▸ **What is needed**
Say how many lines of the listing below hold the string "then", and say nothing else.

*** The records ***

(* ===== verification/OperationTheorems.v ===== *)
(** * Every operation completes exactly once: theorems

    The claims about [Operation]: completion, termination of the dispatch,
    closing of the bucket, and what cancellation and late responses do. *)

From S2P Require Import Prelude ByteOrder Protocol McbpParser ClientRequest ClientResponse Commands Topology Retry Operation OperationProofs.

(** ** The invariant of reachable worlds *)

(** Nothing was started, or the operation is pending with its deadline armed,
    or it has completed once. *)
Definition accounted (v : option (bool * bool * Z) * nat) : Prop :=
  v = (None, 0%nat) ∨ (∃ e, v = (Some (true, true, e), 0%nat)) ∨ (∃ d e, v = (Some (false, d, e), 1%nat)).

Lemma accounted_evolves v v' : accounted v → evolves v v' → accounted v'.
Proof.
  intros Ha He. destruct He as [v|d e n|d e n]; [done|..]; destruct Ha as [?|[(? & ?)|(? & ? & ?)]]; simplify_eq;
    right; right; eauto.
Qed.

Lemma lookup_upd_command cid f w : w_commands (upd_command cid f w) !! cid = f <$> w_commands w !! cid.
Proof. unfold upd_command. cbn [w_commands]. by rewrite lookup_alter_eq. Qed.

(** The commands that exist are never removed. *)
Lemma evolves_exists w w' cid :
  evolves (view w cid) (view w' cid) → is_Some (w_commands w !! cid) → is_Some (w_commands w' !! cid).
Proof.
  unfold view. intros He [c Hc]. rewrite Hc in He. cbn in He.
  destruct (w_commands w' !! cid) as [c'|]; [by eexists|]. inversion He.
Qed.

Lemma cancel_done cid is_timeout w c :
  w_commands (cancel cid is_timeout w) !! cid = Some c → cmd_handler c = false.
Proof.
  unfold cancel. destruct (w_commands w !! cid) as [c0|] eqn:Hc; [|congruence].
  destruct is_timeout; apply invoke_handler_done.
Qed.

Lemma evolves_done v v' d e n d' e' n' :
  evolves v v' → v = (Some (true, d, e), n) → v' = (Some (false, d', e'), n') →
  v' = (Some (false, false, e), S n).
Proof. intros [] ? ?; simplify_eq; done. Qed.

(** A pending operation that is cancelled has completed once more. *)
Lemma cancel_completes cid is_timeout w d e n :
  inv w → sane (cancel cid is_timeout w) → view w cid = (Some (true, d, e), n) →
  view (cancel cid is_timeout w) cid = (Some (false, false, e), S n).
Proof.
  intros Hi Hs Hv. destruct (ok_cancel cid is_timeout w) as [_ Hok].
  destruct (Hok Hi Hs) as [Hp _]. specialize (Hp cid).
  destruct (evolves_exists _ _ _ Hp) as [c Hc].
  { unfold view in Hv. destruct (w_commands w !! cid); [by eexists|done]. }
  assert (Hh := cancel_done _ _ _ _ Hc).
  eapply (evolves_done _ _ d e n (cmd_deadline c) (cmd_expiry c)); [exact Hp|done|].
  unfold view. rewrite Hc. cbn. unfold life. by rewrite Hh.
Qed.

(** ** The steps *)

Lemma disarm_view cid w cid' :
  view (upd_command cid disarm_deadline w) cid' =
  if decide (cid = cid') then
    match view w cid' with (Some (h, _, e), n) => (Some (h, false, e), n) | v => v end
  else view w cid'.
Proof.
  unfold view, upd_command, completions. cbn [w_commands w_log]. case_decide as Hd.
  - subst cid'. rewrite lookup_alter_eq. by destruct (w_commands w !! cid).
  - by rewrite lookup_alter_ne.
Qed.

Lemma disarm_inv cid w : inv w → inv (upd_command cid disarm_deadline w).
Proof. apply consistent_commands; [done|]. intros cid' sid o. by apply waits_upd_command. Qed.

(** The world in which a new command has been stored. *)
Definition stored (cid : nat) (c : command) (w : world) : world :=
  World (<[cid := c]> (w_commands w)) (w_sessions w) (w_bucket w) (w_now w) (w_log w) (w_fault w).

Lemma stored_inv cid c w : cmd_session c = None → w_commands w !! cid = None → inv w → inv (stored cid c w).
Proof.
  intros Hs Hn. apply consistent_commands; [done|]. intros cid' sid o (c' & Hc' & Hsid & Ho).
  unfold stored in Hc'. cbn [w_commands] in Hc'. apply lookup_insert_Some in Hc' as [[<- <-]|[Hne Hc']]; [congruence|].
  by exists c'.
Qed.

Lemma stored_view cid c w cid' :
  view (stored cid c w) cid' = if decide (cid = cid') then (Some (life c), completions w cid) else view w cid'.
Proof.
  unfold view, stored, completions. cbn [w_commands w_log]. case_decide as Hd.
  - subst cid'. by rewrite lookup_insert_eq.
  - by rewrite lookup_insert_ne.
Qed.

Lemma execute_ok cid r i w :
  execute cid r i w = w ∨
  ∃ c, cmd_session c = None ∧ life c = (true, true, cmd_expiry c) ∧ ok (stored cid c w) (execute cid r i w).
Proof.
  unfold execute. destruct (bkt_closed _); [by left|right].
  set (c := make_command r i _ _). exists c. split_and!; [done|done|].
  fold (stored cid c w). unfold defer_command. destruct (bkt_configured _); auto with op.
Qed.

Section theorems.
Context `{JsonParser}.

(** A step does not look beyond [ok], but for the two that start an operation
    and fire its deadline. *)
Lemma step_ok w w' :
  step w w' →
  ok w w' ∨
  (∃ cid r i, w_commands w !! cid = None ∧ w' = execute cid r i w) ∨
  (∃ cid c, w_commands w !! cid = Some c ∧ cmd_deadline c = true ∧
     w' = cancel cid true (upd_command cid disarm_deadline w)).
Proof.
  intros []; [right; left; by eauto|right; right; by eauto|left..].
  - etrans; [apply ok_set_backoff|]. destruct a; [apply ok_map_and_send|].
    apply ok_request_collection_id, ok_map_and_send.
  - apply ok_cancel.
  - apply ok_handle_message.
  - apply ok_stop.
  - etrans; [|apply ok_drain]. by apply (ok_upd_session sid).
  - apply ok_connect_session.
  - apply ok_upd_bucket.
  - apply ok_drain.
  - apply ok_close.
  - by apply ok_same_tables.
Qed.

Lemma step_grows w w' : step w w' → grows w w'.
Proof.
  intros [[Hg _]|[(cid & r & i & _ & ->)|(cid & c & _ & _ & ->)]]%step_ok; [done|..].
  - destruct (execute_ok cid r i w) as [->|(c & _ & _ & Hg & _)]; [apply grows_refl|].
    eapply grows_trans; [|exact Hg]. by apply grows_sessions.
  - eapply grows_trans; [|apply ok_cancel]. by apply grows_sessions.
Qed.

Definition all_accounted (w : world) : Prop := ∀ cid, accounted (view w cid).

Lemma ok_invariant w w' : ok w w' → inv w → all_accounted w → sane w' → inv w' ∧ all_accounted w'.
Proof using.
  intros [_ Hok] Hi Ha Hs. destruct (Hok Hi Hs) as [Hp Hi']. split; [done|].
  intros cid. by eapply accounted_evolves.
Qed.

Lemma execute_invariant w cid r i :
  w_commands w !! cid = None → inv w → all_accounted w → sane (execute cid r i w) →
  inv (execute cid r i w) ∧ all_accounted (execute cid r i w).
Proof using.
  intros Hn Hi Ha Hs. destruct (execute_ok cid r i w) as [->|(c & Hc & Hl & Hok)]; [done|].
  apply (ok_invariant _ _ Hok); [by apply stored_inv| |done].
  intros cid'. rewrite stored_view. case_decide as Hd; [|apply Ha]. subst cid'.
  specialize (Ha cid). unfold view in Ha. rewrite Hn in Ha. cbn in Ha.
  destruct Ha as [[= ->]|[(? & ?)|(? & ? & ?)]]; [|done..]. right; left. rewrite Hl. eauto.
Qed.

*** End of The records ***

▸ **Result**
2